My woodchuck story happened at the farm, one of the guys' brothers-in-law parked his newish Grand Am out there for a month while he went out of province on business. A woodchuck got up inside the hood and ate one of the wiring harnesses, so we repaired it, and just as we were getting done, the dog moseyed over and started barking her head off... we'd missed the fact the woodchuck was still IN the engine compartment. Get out a big steel rod, poke it, it hits the ground, dog scares it... it jumps back up into the engine compartment again... yell at the dog... poke the woodchuck again, again it comes out, sees the dog, jumps back up... after 3 of us looking like complete idiots for 30 minutes repeating this... it gets caught, head between the engine and crossmember... body underneath - head stuck against the engine, this sucker is STUCK.

A few good strong pokes at it... and a few swipes at the body underneath with a shovel... it is NOT budging. We all look at each other with that "alright... now what?"

The sick looks on everyone's faces as I take the keys, start the car up and drive it up and down the gravel road a few times were priceless.

Nearly as good as it'll be some day when a mechanic drops the crossmember and a small animal skull drops on the floor.

Bren R.
Posted By: JohnK Re: You can't make this s*** up! - 04/14/07 06:29 AM
Larry, as long as you don't go screwing around on my roof you got nothing to worry about.
Posted By: PaulM Re: You can't make this s*** up! - 04/15/07 06:09 AM
When I was a kid in Toronto my Mom just about having heart failure one day when she walked into the basement sewing room and discovered a racoon sitting there under the table. Boy did she scream. At first we couldn't figure out how it got in there till I noticed sooty foot prints leading from the basement fireplace. We were surprised it came in that way as the chimney was 3 stories in height.

About a year or so later my sisters and I heard scratching in the mainfloor chimney. It sounds like birds or something small. The girls wouldn't go near it so I reach up and open the flew and out drops 3 or 4 baby racoons just born with no fur.

About that time my Dad figured it be best to install some chimney caps.
Posted By: bridgman Re: You can't make this s*** up! - 04/15/07 05:13 PM
>>Let the remains, well, remain for a couple days on the ground where they tumbled, as a warning.

I used to get called in for "bird control" whenever the crows started eating too much from the cherry tree in my mother-in-law's back yard.

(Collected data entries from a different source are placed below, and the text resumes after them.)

(** [strip] removes a blank prefix and a blank suffix, nothing else. *)
Lemma strip_split (s : str) :
  exists l r, s = l ++ strip s ++ r /\ blank l = true /\ blank r = true.
Proof.
  destruct (lstrip_split s) as [l [El Bl]].
  destruct (rstrip_split (lstrip s)) as [r [Er Br]].
  exists l, r. unfold strip. rewrite <- Er. auto.
Qed.

Lemma strip_nil_blank (s : str) : strip s = [] -> blank s = true.
Proof.
  intros H. destruct (strip_split s) as [l [r [E [Bl Br]]]].
  rewrite E, H, !blank_app, Bl, Br. reflexivity.
Qed.

Lemma strip_not_blank (s : str) : blank s = false -> strip s <> [].
Proof.
  intros H E. apply strip_nil_blank in E. congruence.
Qed.

End Strip.

(* ===================================================================== *)
(** ** Splitting on the delimiter *)
(* ===================================================================== *)

Section Split.
Variable sep : char.

Lemma split_from_no_sep (s : str) :
  ~ In sep s -> split_from sep s = (s, []).
Proof.
  induction s as [|c s IH]; simpl; intros H; [reflexivity|].
  rewrite IH by tauto.
  destruct (N.eqb_spec c sep) as [->|_]; [tauto | reflexivity].
Qed.

Lemma split_no_sep (s : str) : ~ In sep s -> split sep s = [s].
Proof. intros H. unfold split. rewrite split_from_no_sep by exact H. reflexivity. Qed.

Lemma split_cons_sep (s : str) : split sep (sep :: s) = [] :: split sep s.
Proof.
  unfold split. simpl. destruct (split_from sep s) as [piece pieces].
  rewrite N.eqb_refl. reflexivity.
Qed.

(** The piece before the first delimiter, then the pieces of the rest. *)
Lemma split_app (a b : str) :
  ~ In sep a -> split sep (a ++ sep :: b) = a :: split sep b.
Proof.
  induction a as [|c a IH]; intros H.
  - apply split_cons_sep.
  - assert (IH' := IH (fun I => H (or_intror I))).
    unfold split in *. simpl.
    destruct (split_from sep (a ++ sep :: b)) as [piece pieces].
    destruct (split_from sep b) as [pb psb].
    destruct (N.eqb_spec c sep) as [->|_]; [exfalso; apply H; left; reflexivity|].
    congruence.
Qed.

Lemma split_not_nil (s : str) : split sep s <> [].
Proof. unfold split. destruct (split_from sep s). discriminate. Qed.

(** No piece contains the delimiter. *)
Lemma split_from_pieces (s : str) :
  ~ In sep (fst (split_from sep s)) /\
  Forall (fun piece => ~ In sep piece) (snd (split_from sep s)).
Proof.
  induction s as [|c s [IH1 IH2]]; simpl.
  - split; [tauto | constructor].
  - destruct (split_from sep s) as [piece pieces]. simpl in *.
    destruct (N.eqb_spec c sep) as [->|Hne]; simpl.
    + split; [tauto | constructor; assumption].
    + split; [intros [E|I]; [congruence | tauto] | assumption].
Qed.

Lemma split_pieces (s : str) :
  Forall (fun piece => ~ In sep piece) (split sep s).
Proof.
  unfold split. pose proof (split_from_pieces s) as [H1 H2].
  destruct (split_from sep s). constructor; assumption.
Qed.

End Split.

(* ===================================================================== *)
(** ** Splitting on whitespace *)
(* ===================================================================== *)

Section Words.

Lemma words_from_blank (s : str) : blank s = true -> words_from s = ([], []).
Proof.
  induction s as [|c s IH]; simpl; [reflexivity|].
  destruct (isspace c); simpl; [|discriminate].
  intros H. rewrite IH by exact H. reflexivity.
Qed.

Lemma split_ws_blank (s : str) : blank s = true -> split_ws s = [].
Proof. intros H. unfold split_ws. rewrite words_from_blank by exact H. reflexivity. Qed.

Lemma split_ws_space c (s : str) : isspace c = true -> split_ws (c :: s) = split_ws s.
Proof.
  intros H. unfold split_ws. simpl. destruct (words_from s). rewrite H. reflexivity.
Qed.

Lemma split_ws_nonspace c (s : str) :
  isspace c = false -> split_ws (c :: s) <> [].
Proof.
  intros H. unfold split_ws. simpl. destruct (words_from s). rewrite H. discriminate.
Qed.

Lemma split_ws_nil_blank (s : str) : split_ws s = [] -> blank s = true.
Proof.
  induction s as [|c s IH]; [reflexivity|].
  destruct (isspace c) eqn:Hc.
  - rewrite split_ws_space by exact Hc. simpl. rewrite Hc. exact IH.
  - intros H. exfalso. exact (split_ws_nonspace c s Hc H).
Qed.

Lemma split_ws_app_blank_l (gap s : str) :
  blank gap = true -> split_ws (gap ++ s) = split_ws s.
Proof.
  induction gap as [|c gap IH]; simpl; [reflexivity|].
  destruct (isspace c) eqn:Hc; simpl; [|discriminate].
  intros H. rewrite split_ws_space by exact Hc. exact (IH H).
Qed.

Lemma words_from_app_blank (s gap : str) :
  blank gap = true -> words_from (s ++ gap) = words_from s.
Proof.
  intros H. induction s as [|c s IH]; simpl.
  - apply words_from_blank. exact H.
  - rewrite IH. reflexivity.
Qed.

Lemma split_ws_app_blank_r (s gap : str) :
  blank gap = true -> split_ws (s ++ gap) = split_ws s.
Proof. intros H. unfold split_ws. rewrite words_from_app_blank by exact H. reflexivity. Qed.

(** The tokens do not see the whitespace around the string. *)
Lemma split_ws_strip (s : str) : split_ws (strip s) = split_ws s.
Proof.
  destruct (strip_split s) as [l [r [E [Bl Br]]]].
  rewrite E at 2.
  rewrite split_ws_app_blank_l, split_ws_app_blank_r by assumption.
  reflexivity.
Qed.

Lemma split_ws_lstrip (s : str) : split_ws (lstrip s) = split_ws s.
Proof.
  destruct (lstrip_split s) as [l [E Bl]]. rewrite E at 2.
  rewrite split_ws_app_blank_l by assumption. reflexivity.
Qed.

We found that shooting one, spray-painting it orange, then hanging it in the tree seemed to do a good job of discouraging the other birds.

Before anyone asks, we're talking Toronto suburbs so all pest control was done with an airgun...

... although apparently there was some pest control excitement a few doors down from my old house before I lived there. The old guy at #12 was fighting a losing battle with racoons, so one day he went outside with his shotgun and let off a couple of shots at a racoon on the roof.

Five police cars came, arrested the old guy at gunpoint and confiscated all of his firearms. The neighbors fixed the roof while he was in jail. The racoon got away.